In the high-frequency pressure measurement, we must think of various ways to reduce the use cost of the r&d students, for example, through the probe, the development students can do the pressure measurement without changing any code.

We will encounter many problems in the process of use, and we will precipitate all these problems into the product to develop a series of tools to help the development quickly get started and complete the work. Analysis modules, such as pressure reports, are built into the report to tell the developer if performance is falling short of the target.

This is the data I showed you at the beginning, with two additional columns — number of production pressure test accesses and production pressure test times. It’s not hard to see a very large number of improvements in the last two years compared to 2018, so it can achieve continuous production environment performance with zero failures.

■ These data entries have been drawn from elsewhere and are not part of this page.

Definition fetch_instances (a : Allocation) (token : string) (inv : awsInventory)
    : awsM (result (awsInventory * option string)) :=
  r ← call (DescribeInstances
        (if ResourceID a <>s "" then InstanceById (ResourceID a) token else InstanceByToken (ID a) token));
  mret match r with
       | inl err =>
           if (ResourceID a <>s "") && awsMissing err "InvalidInstanceID.NotFound" then inr (inv, None)
           else inl (errors_new "AWS instance inventory unavailable")
       | inr None => inl (errors_new "AWS instance inventory unavailable")
       | inr (Some page) =>
           if negb (pg_Known page) then inl (errors_new "AWS instance inventory unavailable")
           else if (ResourceID a <>s "") && (length (pg_Items page) =? 0)%nat
           then inl (errors_new "AWS instance response omitted requested identity")
           else match fold_result (add_reservation a) inv (pg_Items page) with
           | inl err => inl err
           | inr inv => inr (inv, Some (pg_NextToken page))
           end
       end.

Definition add_volume (a : Allocation) (inv : awsInventory) (v : Volume) : result awsInventory :=
  if isSome (inv_volumes inv !! vol_VolumeId v) || (vol_VolumeId v =s "") || negb (volume_owned c a v)
  then inl (errors_new "AWS volume ownership unconfirmed")
  else inr (set_volumes (<[vol_VolumeId v := v]> (inv_volumes inv)) inv).

Definition fetch_volumes (a : Allocation) (token : string) (inv : awsInventory)
    : awsM (result (awsInventory * option string)) :=
  r ← call (DescribeVolumes (OwnedByTags (pc_Owner c) (ID a) token));
  mret match r with
       | inr (Some page) =>
           if negb (pg_Known page) then inl (errors_new "AWS volume inventory unavailable")
           else match fold_result (add_volume a) inv (pg_Items page) with
           | inl err => inl err
           | inr inv => inr (inv, Some (pg_NextToken page))
           end
       | _ => inl (errors_new "AWS volume inventory unavailable")
       end.

Definition add_interface (a : Allocation) (inv : awsInventory) (n : NetworkInterface) : result awsInventory :=
  if isSome (inv_interfaces inv !! eni_ID n) || (eni_ID n =s "") || negb (interface_owned c a n)
  then inl (errors_new "AWS network interface ownership unconfirmed")
  else inr (set_interfaces (<[eni_ID n := n]> (inv_interfaces inv)) inv).

Definition fetch_interfaces (a : Allocation) (token : string) (inv : awsInventory)
    : awsM (result (awsInventory * option string)) :=
  r ← call (DescribeNetworkInterfaces (OwnedByTags (pc_Owner c) (ID a) token));
  mret match r with
       | inr (Some page) =>
           if negb (pg_Known page) then inl (errors_new "AWS network interface inventory unavailable")
           else match fold_result (add_interface a) inv (pg_Items page) with
           | inl err => inl err
           | inr inv => inr (inv, Some (pg_NextToken page))
           end
       | _ => inl (errors_new "AWS network interface inventory unavailable")
       end.

Definition volume_ref (id : string) : ResourceReference := {| Kind := "aws-volume"; ref_ID := id; UID := "" |}.
Definition interface_ref (id : string) : ResourceReference :=
  {| Kind := "aws-network-interface"; ref_ID := id; UID := "" |}.

(** The references an instance's own record names. *)
Definition instance_refs (i : Instance_) : list ResourceReference :=
  (volume_ref <$> omap snd (ins_Devices i)) ++ ((λ n, interface_ref (fst n)) <$> ins_Interfaces i).

(** [awsRecordedDependency] *)
Definition awsRecordedDependency (a : Allocation) (ref : ResourceReference) (inv : awsInventory)
    : awsM (result awsInventory) :=
  if Kind ref =s "aws-volume" then
    if negb (strings_has_prefix (ref_ID ref) "vol-") then mret (inl (errors_new "AWS recorded volume identity invalid"))
    else
      r ← call (DescribeVolumes (OwnedById (ref_ID ref)));
      let unavailable := inl (errors_new "AWS recorded volume observation unavailable") in
      mret match r with
           | inl err =>
               if awsMissing err "InvalidVolume.NotFound"
               then inr (set_volumes (delete (ref_ID ref) (inv_volumes inv)) inv) else unavailable
           | inr None => unavailable
           | inr (Some page) =>
               match pg_Known page, pg_Items page with
               | true, [v] =>
                   if (vol_VolumeId v <>s ref_ID ref) || negb (volume_owned c a v)
                   then inl (errors_new "AWS recorded volume ownership changed")
                   else inr (set_volumes (<[ref_ID ref := v]> (inv_volumes inv)) inv)
               | _, _ => unavailable
               end
           end
  else if Kind ref =s "aws-network-interface" then
    if negb (strings_has_prefix (ref_ID ref) "eni-") then mret (inl (errors_new "AWS recorded interface identity invalid"))
    else
      r ← call (DescribeNetworkInterfaces (OwnedById (ref_ID ref)));
      let unavailable := inl (errors_new "AWS recorded interface observation unavailable") in
      mret match r with
           | inl err =>
               if awsMissing err "InvalidNetworkInterfaceID.NotFound"
               then inr (set_interfaces (delete (ref_ID ref) (inv_interfaces inv)) inv) else unavailable
           | inr None => unavailable
           | inr (Some page) =>
               match pg_Known page, pg_Items page with
               | true, [n] =>
                   if (eni_ID n <>s ref_ID ref) || negb (interface_owned c a n)
                   then inl (errors_new "AWS recorded interface ownership changed")
                   else inr (set_interfaces (<[ref_ID ref := n]> (inv_interfaces inv)) inv)
               | _, _ => unavailable
               end
           end
  else mret (inl (errors_new "unsupported AWS dependency kind")).

Fixpoint recorded_dependencies (a : Allocation) (refs : list ResourceReference) (inv : awsInventory)
    : awsM (result awsInventory) :=
  match refs with
  | [] => mret (inr inv)
  | ref :: refs' =>
      r ← awsRecordedDependency a ref inv;
      match r with inl err => mret (inl err) | inr inv => recorded_dependencies a refs' inv end
  end.

Definition terminated (i : Instance_) : bool := match ins_State i with Some s => s =s "terminated" | None => false end.

(** [validateBindings] *)
Definition validateBindings (inv : awsInventory) (instanceID : string) : option error :=
  let instanceID := match inv_instance inv with Some i => ins_InstanceId i | None => instanceID end in
  let outside id := (instanceID =s "") || (id <>s instanceID) in
  if existsb (λ '(_, v), existsb outside (vol_Attachments v)) (map_to_list (inv_volumes inv))
  then Some (errors_new "AWS volume attached outside its allocation")
  else if existsb (λ '(_, n), match eni_Attachment n with Some id => outside id | None => false end)
            (map_to_list (inv_interfaces inv))
  then Some (errors_new "AWS network interface attached outside its allocation")
  else match inv_instance inv with
  | None => None
  | Some i =>
      if terminated i then None
      else if existsb (λ d, match snd d with Some id => isNone (inv_volumes inv !! id) | None => false end) (ins_Devices i)
      then Some (errors_new "AWS instance has an unowned or unobserved EBS attachment")
      else if existsb (λ n, isNone (inv_interfaces inv !! fst n)) (ins_Interfaces i)
      then Some (errors_new "AWS instance has an unowned or unobserved network attachment")
      else None
  end.

(** The checks of the recorded dependencies. *)
Fixpoint check_references (refs : list ResourceReference) : option error :=
  match refs with
  | [] => None
  | r :: refs' =>
      if UID r <>s "" then Some (errors_new "unsupported AWS dependency generation")
      else if (Kind r <>s "aws-volume") && (Kind r <>s "aws-network-interface")
      then Some (errors_new "unsupported AWS dependency kind")
      else check_references refs'
  end.

(** [awsInventory] *)
Definition inventory (a : Allocation) : awsM (result awsInventory) :=
  match check_references (Resources a) with
  | Some err => mret (inl err)
  | None =>
      let fail err := mret (inl err) in
      try fail (paginate (fetch_instances a) 100 ∅ ""
                  {| inv_instance := None; inv_volumes := ∅; inv_interfaces := ∅ |}) (λ inv,
      if match inv_instance inv with
         | Some i => (ResourceID a <>s "") && (ResourceID a <>s ins_InstanceId i)
         | None => false
         end
      then mret (inl (errors_new "AWS durable instance identity changed"))
      else
      try fail (paginate (fetch_volumes a) 100 ∅ "" inv) (λ inv,
      try fail (paginate (fetch_interfaces a) 100 ∅ "" inv) (λ inv,
      match MergeResources [] (Resources a ++ match inv_instance inv with Some i => instance_refs i | None => [] end) with
      | inl err => mret (inl err)
      | inr (references, _) =>
          try fail (recorded_dependencies a references inv) (λ inv,
          mret match validateBindings inv (ResourceID a) with Some err => inl err | None => inr inv end)
      end)))
  end.

Definition is_live (inv : awsInventory) : bool :=
  match inv_instance inv with Some i => negb (terminated i) | None => false end.

(** [observation] *)
Definition observation (inv : awsInventory) (a : Allocation) : result Observation :=
  let id := match inv_instance inv with Some i => ins_InstanceId i | None => ResourceID a end in
  let exists_ := is_live inv || (0 <? size (inv_volumes inv))%nat || (0 <? size (inv_interfaces inv))%nat in
  if exists_ && (id =s "") then inl (errors_new "AWS residual resources retain an unknown instance identity")
  else if (id <>s "") && (negb (strings_has_prefix id "i-")
            || strings_contains_any id (" /" +:+ String (ascii_of_N 10) (String (ascii_of_N 13) (String (ascii_of_N 9) ""))))
  then inl (errors_new "AWS durable instance identity invalid")
  else
    match MergeResources [] (Resources a ++ ((λ p, volume_ref (fst p)) <$> map_to_list (inv_volumes inv))
                             ++ ((λ p, interface_ref (fst p)) <$> map_to_list (inv_interfaces inv))) with
    | inl err => inl err
    | inr (references, _) =>
        let interrupted :=
          negb exists_ && off_Spot (al_Offering a)
          && match inv_instance inv with
             | Some i => terminated i && match ins_StateReason i with
                                         | Some code => code =s "Server.SpotInstanceTermination"
                                         | None => false
                                         end
             | None => false
             end in
        inr {| ob_Resources := references; ob_Exists := exists_; ob_Known := true; ob_Interrupted := interrupted;
               ob_ResourceID := id |}
    end.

Outlook for DevHa high availability

In the future, technologies and products related to high availability will definitely flourish, and the whole ecology will be built with RESEARCH and development as the center. In the future, there will certainly be great improvement in production simulation technology, and the way to deal with performance problems will be changed from finding faults after the event to actively finding faults before the event and making responses. I will do things like brute force high frequency pressure measurement in daily life to ensure the continuous robustness of the system and to ensure an accurate high frequency feedback, so that the students in research and development can constantly optimize.

Founded in 2016, Series Technology is a leading system high availability expert in China, initiated by a number of alibaba senior experts. It aims to solve the governance and performance problems of micro-service architecture as the core, and provide a comprehensive guarantee for the performance and stability of enterprise systems. It has built a complete product matrix covering the full link pressure test, E2E inspection, fault drill and other modules, and is committed to helping enterprises improve the system availability to 99.99%.